MtDNA data analysis - MtDNA methods

Y- chromosome and mtDNA comparative studies

2. SUBJECTS AND METHODS

2.2 Methods

2.2.2 MtDNA methods

2.2.2.3 MtDNA data analysis

The designed minisequencing method was used to group samples in their major haplogroups. Further classification was achieved by analysing HVS-I and II.

HVS-I and II sequences were aligned to the control region reference sequence (Andrews et al., 1999) using the Clustal W algorithm (Thompson et al., 1994) implemented in BioEdit v.7.0.5.3 (Hall, 1999). HVS-I and II sequences (15997-16569 and 57-607) were then combined into one sequence of 1124 bp for further analysis. Unique haplotypes were identified using DnaSP v4.10 (Rozas et al., 2003) and variant sites were recorded electronically using S-compare (Nelson, 2006). Using the variant positions together with a phylogenetic approach, haplogrouping was done according to the nomenclature of Behar 2008 (Behar et al., 2008).

Variation in the HVS-II region 303-315 were not considered or reported in any of the analyses. Insertions in the poly C repeat track at position 568-573 where taken as a 1 bp C insertion. All other regions were considered albeit some regions were differentially weighted as outlined in the analysis description.

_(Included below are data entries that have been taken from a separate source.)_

(* ===== verification/Session.v ===== *)
(** What a session calls around a workflow ([src/dsl.rs], lines 24-33, 89-215 and
    1703-1879; [mark_non_future_helper_call] of [src/types.rs]): the variables a
    start captures, cancellation, and the queries on an instance.

    The tables are shared by all sessions; the marker of the last helper and the
    cached version belong to one.  [Err] is [pgrx::error!], which aborts the
    statement: the tables stay as they were.  Row-level security is part of
    every statement: it sees the rows of the calling role, or all of them where
    the role bypasses it. *)
From S2P Require Import Prelude RustString Json StatusWrite Submission.

(** ** One call *)

Record call_env := mkCall {
  c_user : N;
  c_bypass_rls : bool;
  (** [current_setting('df.in_workflow', true)]; a failed query counts as NULL *)
  c_in_workflow : option string;
  (** [GetCurrentStatementStartTimestamp()] *)
  c_statement : Z;
  (** the monotonic clock, in milliseconds *)
  c_now : N;
  (** [extversion] in the catalog *)
  c_extversion : option string;
  (** the error of the call's own statement, if it fails *)
  c_spi_error : option string;
}.

Record session := mkSession {
  (** [df.non_future_helper] *)
  s_marker : option string;
  (** [CACHE]: the version and when it was read *)
  s_version : option (string * N);
}.

Definition is_in_workflow_context (c : call_env) : bool :=
  match c_in_workflow c with Some s => String.eqb s "true" | None => false end.

Definition TTL_SECS : N := 5.

(** The cached version while it is fresh, or the catalog's. *)
Definition installed_extension_version (c : call_env) (s : session) : option string * session :=
  match s_version s with
  | Some (version, ts) =>
      if ((c_now c - ts) / 1000 <? TTL_SECS)%N then (Some version, s)
      else (c_extversion c,
            match c_extversion c with
            | Some v => mkSession (s_marker s) (Some (v, c_now c))
            | None => s
            end)
  | None =>
      (c_extversion c,
       match c_extversion c with
       | Some v => mkSession (s_marker s) (Some (v, c_now c))
       | None => s
       end)
  end.

Definition mark_non_future_helper_call (c : call_env) (function_name : string) (s : session)
  : session :=
  mkSession (Some (function_name +:+ String "010" (show_Z (c_statement c)))) (s_version s).

(** ** Variables *)

(** [df.vars] by its primary key: with owners, and as before version 0.2.0. *)
Inductive vars_table :=
| OwnerVars (rows : gmap (N * string) (option string))
| GlobalVars (rows : gmap string (option string)).

(** What PostgreSQL does with a statement written for the other schema, which a
    cached version allows for the seconds after an upgrade. *)
Record mismatch := mkMismatch {
  mm_update : vars_table -> result vars_table string;
  mm_select : vars_table -> option string;
  mm_capture : vars_table -> gmap string string;
}.

Section Variables.
Context (mm : mismatch).

(** [INSERT ... ON CONFLICT (owner, name) DO UPDATE SET value = EXCLUDED.value] *)
Definition upsert_var (owner_scoped : bool) (user : N) (name value : string) (t : vars_table)
    : result vars_table string :=
  match owner_scoped, t with
  | true, OwnerVars rows => Ok (OwnerVars (<[(user, name) := Some value]> rows))
  | false, GlobalVars rows => Ok (GlobalVars (<[name := Some value]> rows))
  | _, _ => mm_update mm t
  end.

Definition delete_var (owner_scoped : bool) (user : N) (name : string) (t : vars_table)
    : result vars_table string :=
  match owner_scoped, t with
  | true, OwnerVars rows => Ok (OwnerVars (delete (user, name) rows))
  | false, GlobalVars rows => Ok (GlobalVars (delete name rows))
  | _, _ => mm_update mm t
  end.

Definition delete_vars (owner_scoped : bool) (user : N) (t : vars_table)
    : result vars_table string :=
  match owner_scoped, t with
  | true, OwnerVars rows => Ok (OwnerVars (filter (fun kv => fst (fst kv) <> user) rows))
  | false, GlobalVars _ => Ok (GlobalVars ∅)
  | _, _ => mm_update mm t
  end.

Definition select_var (owner_scoped : bool) (user : N) (name : string) (t : vars_table)
    : option string :=
  match owner_scoped, t with
  | true, OwnerVars rows => mjoin (rows !! (user, name))
  | false, GlobalVars rows => mjoin (rows !! name)
  | _, _ => mm_select mm t
  end.

(** The shape of the three functions that change variables. *)
Definition change_vars (c : call_env) (function_name verb failure : string)
    (statement : bool -> vars_table -> result vars_table string)
    (t : vars_table) (s : session) : result string string * vars_table * session :=
  if is_in_workflow_context c then
    (Err (function_name +:+ "() cannot be called inside a workflow - " +:+ verb), t, s)
  else
    let '(version, s) := installed_extension_version c s in
    match owner_scoped_vars_enabled version with
    | Err e => (Err e, t, s)
    | Ok owner_scoped =>
        match (match c_spi_error c with Some e => Err e | None => statement owner_scoped t end) with
        | Err e => (Err (failure +:+ e), t, s)
        | Ok t' => (Ok "OK", t', mark_non_future_helper_call c function_name s)
        end
    end.

Definition setvar (c : call_env) (name value : string)
    : vars_table -> session -> result string string * vars_table * session :=
  change_vars c "df.setvar" "set variables before starting the workflow" "Failed to set variable: "
    (fun owner_scoped => upsert_var owner_scoped (c_user c) name value).

Definition unsetvar (c : call_env) (name : string)
    : vars_table -> session -> result string string * vars_table * session :=
  change_vars c "df.unsetvar" "manage variables before starting the workflow"
    "Failed to unset variable: " (fun owner_scoped => delete_var owner_scoped (c_user c) name).

Definition clearvars (c : call_env)
    : vars_table -> session -> result string string * vars_table * session :=
  change_vars c "df.clearvars" "manage variables before starting the workflow"
    "Failed to clear variables: " (fun owner_scoped => delete_vars owner_scoped (c_user c)).

Definition getvar (c : call_env) (name : string) (t : vars_table) (s : session)
    : result (option string) string * session :=
  let '(version, s) := installed_extension_version c s in
  (let? owner_scoped := owner_scoped_vars_enabled version in
    Ok (match c_spi_error c with
        | Some _ => None
        | None => select_var owner_scoped (c_user c) name t
        end), s).

(** The private variables of a role. *)
Definition own_vars (user : N) (t : vars_table) : gmap string (option string) :=
  match t with
  | OwnerVars rows => default ∅ (map_curry (M1 := gmap N) (M2 := gmap string) rows !! user)
  | GlobalVars rows => rows
  end.

(** The snapshot [df.start] takes: the rows whose value is not null, or none where
    the query fails. *)
Definition capture_vars (c : call_env) (t : vars_table) (s : session)
    : result (gmap string string) string * session :=
  let '(version, s) := installed_extension_version c s in
  (let? owner_scoped := owner_scoped_vars_enabled version in
    Ok (match c_spi_error c with
        | Some _ => ∅
        | None =>
            match owner_scoped, t with
            | true, OwnerVars _ | false, GlobalVars _ => omap id (own_vars (c_user c) t)
            | _, _ => mm_capture mm t
            end
        end), s).
End Variables.

(** ** Instances *)

(** [df.instances]: the columns of a start, which no caller may update, and the
    status columns. *)
Record instances_table := mkInstances {
  it_rows : gmap string instance_record;
  it_status : instance_table;
}.

(** The policies [instances_user_isolation] and [nodes_user_isolation]. *)
Definition row_visible (c : call_env) (submitted_by : N) : bool :=
  c_bypass_rls c || (submitted_by =? c_user c)%N.

Definition visible_instance (c : call_env) (t : instances_table) (instance_id : string)
  : option InstanceRow :=
  r ← it_rows t !! instance_id;
  if row_visible c (ir_submitted_by r) then it_status t !! instance_id else None.

(** [SELECT EXISTS(SELECT 1 FROM df.instances WHERE id = $1)]: an error counts as
    absence. *)
Definition instance_exists (c : call_env) (t : instances_table) (instance_id : string) : bool :=
  match c_spi_error c with
  | Some _ => false
  | None => bool_decide (is_Some (visible_instance c t instance_id))
  end.

(** [UPDATE df.instances SET status = 'cancelled' WHERE ... status <> ALL (...)] *)
Definition mark_cancelled (c : call_env) (t : instances_table) (instance_id : string)
  : instances_table :=
  match visible_instance c t instance_id with
  | Some row =>
      if instance_open row then
        mkInstances (it_rows t)
          (<[instance_id := mkInstanceRow (Some "cancelled") (inst_completed row)]> (it_status t))
      else t
  | None => t
  end.

(** [engine] is the durable engine's answer, [update] that of the UPDATE, whose
    failure is a warning. *)
Definition cancel (c : call_env) (engine update : result unit string) (instance_id reason : string)
    (t : instances_table) : result string string * instances_table :=
  if negb (instance_exists c t instance_id) then
    (Err ("Instance not found or access denied: " +:+ instance_id), t)
  else
    match engine with
    | Err e => (Ok ("Failed to cancel: " +:+ e), t)
    | Ok _ =>
        (Ok ("Instance " +:+ instance_id +:+ " cancelled: " +:+ reason),
         match update with Ok _ => mark_cancelled c t instance_id | Err _ => t end)
    end.

Definition select_status (c : call_env) (t : instances_table) (instance_id : string)
  : result (option string) string :=
  match c_spi_error c with
  | Some e => Err e
  | None => Ok (visible_instance c t instance_id ≫= inst_status)
  end.

Definition status (c : call_env) (t : instances_table) (instance_id : string) : option string :=
  mjoin (ok (select_status c t instance_id)).

Definition run (instance_id : option string) : string :=
  match instance_id with
  | Some id => "Triggered run for instance: " +:+ id
  | None => "Triggered run for all pending instances"
  end.

Section Result.
Context {SJ : SerdeJson}.

(** The result of the root node once it is completed; [result::text] is the
    text of its JSON. *)
Definition result_of (c : call_env) (t : instances_table) (owner_of : string * string -> option N)
    (nodes : node_table) (instance_id : string) : option string :=
  match c_spi_error c with
  | Some _ => None
  | None =>
      r ← it_rows t !! instance_id;
      if row_visible c (ir_submitted_by r) then
        o ← owner_of (instance_id, ir_root_node r);
        n ← nodes !! (instance_id, ir_root_node r);
        if row_visible c o && bool_decide (row_status n = Some "completed")
        then value_to_string <$> row_result n else None
      else None
  end.
End Result.

(** ** Waiting for an instance *)

Record awaited := mkAwaited {
  aw_result : result string string;
  (** queries made, and sleeps of 100 ms between them *)
  aw_polls : nat;
}.

Definition terminal_lower (s : string) : bool :=
  String.eqb s "completed" || String.eqb s "failed" || String.eqb s "cancelled".

(** [timeout_seconds * 10], at [i32]: a release build wraps. *)
Definition max_attempts (timeout_seconds : Z) : Z := i32_wrap (timeout_seconds * 10).

Section Await.
(** The answer to query [k]. *)
Context (poll : nat -> result (option string) string).

(** [attempts] queries made; [None] is a run cut off by the fuel. *)
Fixpoint await_loop (fuel attempts : nat) (instance_id : string) (timeout_seconds : Z)
    : option awaited :=
  match fuel with
  | O => None
  | S fuel' =>
      match poll attempts with
      | Err e => Some (mkAwaited (Err ("Failed to query status: " +:+ e)) (S attempts))
      | Ok None => Some (mkAwaited (Err ("Instance not found: " +:+ instance_id)) (S attempts))
      | Ok (Some s) =>
          if terminal_lower (to_lowercase s) then
            Some (mkAwaited (Ok (to_lowercase s)) (S attempts))
          else if (max_attempts timeout_seconds <=? Z.of_nat (S attempts))%Z then
            Some (mkAwaited
                  (Err ("Timeout after " +:+ show_Z timeout_seconds +:+ "s waiting for instance " +:+
                        instance_id +:+ " (status: " +:+ s +:+
                        "). Check if background worker is running.")) (S attempts))
          else await_loop fuel' (S attempts) instance_id timeout_seconds
      end
  end.

Definition await_fuel (timeout_seconds : Z) : nat :=
  S (Z.to_nat (max_attempts timeout_seconds)).

Definition await_instance (c : call_env) (instance_id : string) (timeout_seconds : Z) (s : session)
    : option (awaited * session) :=
  if is_in_workflow_context c then
    Some (mkAwaited (Err ("df.await_instance() cannot be called inside a workflow - it would " +:+
                          ("block a worker thread (and self-deadlock if waiting on the current instance). " +:+
                           "Use df.signal() and df.wait_for_signal() for cross-workflow coordination."))) 0, s)
  else if (timeout_seconds <=? 0)%Z then
    Some (mkAwaited (Err "Timeout must be positive") 0, s)
  else
    r ← await_loop (await_fuel timeout_seconds) 0 instance_id timeout_seconds;
    Some (r, if is_ok (aw_result r) then mark_non_future_helper_call c "df.await_instance" s else s).

(** The deprecated name. *)
Definition wait_for_completion (c : call_env) (instance_id : string) (timeout_seconds : Z)
    (s : session) : option (awaited * session) :=
  await_instance c instance_id timeout_seconds s.
End Await.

Phylogenetic tree analyses of sequences were done through Maximum likelihood analysis using PHYML (Guindon et al., 2005). The HKY substitution model with Gamma distributed rates and Invariable sites, received the best likelihood prediction through likelihood ratio

tests using Modeltest 3.7 (Posada and Crandall, 1998) in conjunction with PAUP v4.0b10 (Swofford, 1998) and were implemented in the Maximum likelihood analysis. The tree topology search employed was nearest neighbour interchange (NNI). An approximate likelihood ratio test (aLRT) was computed to determine branch support (Anisimova and Gascuel, 2006). Trees were visualized in MEGA4 (Tamura et al., 2007).

Networks of the sequences were constructed using the Median Joining algorithm (Bandelt et al., 1999) of Network v4.5.0.0 (Fluxus-engineering, 2008). Networks were subjected to maximum parsimony post-analysis using the Steiner maximum parsimony algorithm (Polzin and Daneschmand, 2003) within Network 4.5.0.0. For network analysis the epsilon parameter (Network program parameter for quick calculation of sparse networks), was set to 2 and transversions were weighted 3x the weight of transitions. Furthermore the weight of the 16189 position was reduced 10x and the weight each of the CA repeats at position 523 was reduced 5x per nucleotide in the repeat.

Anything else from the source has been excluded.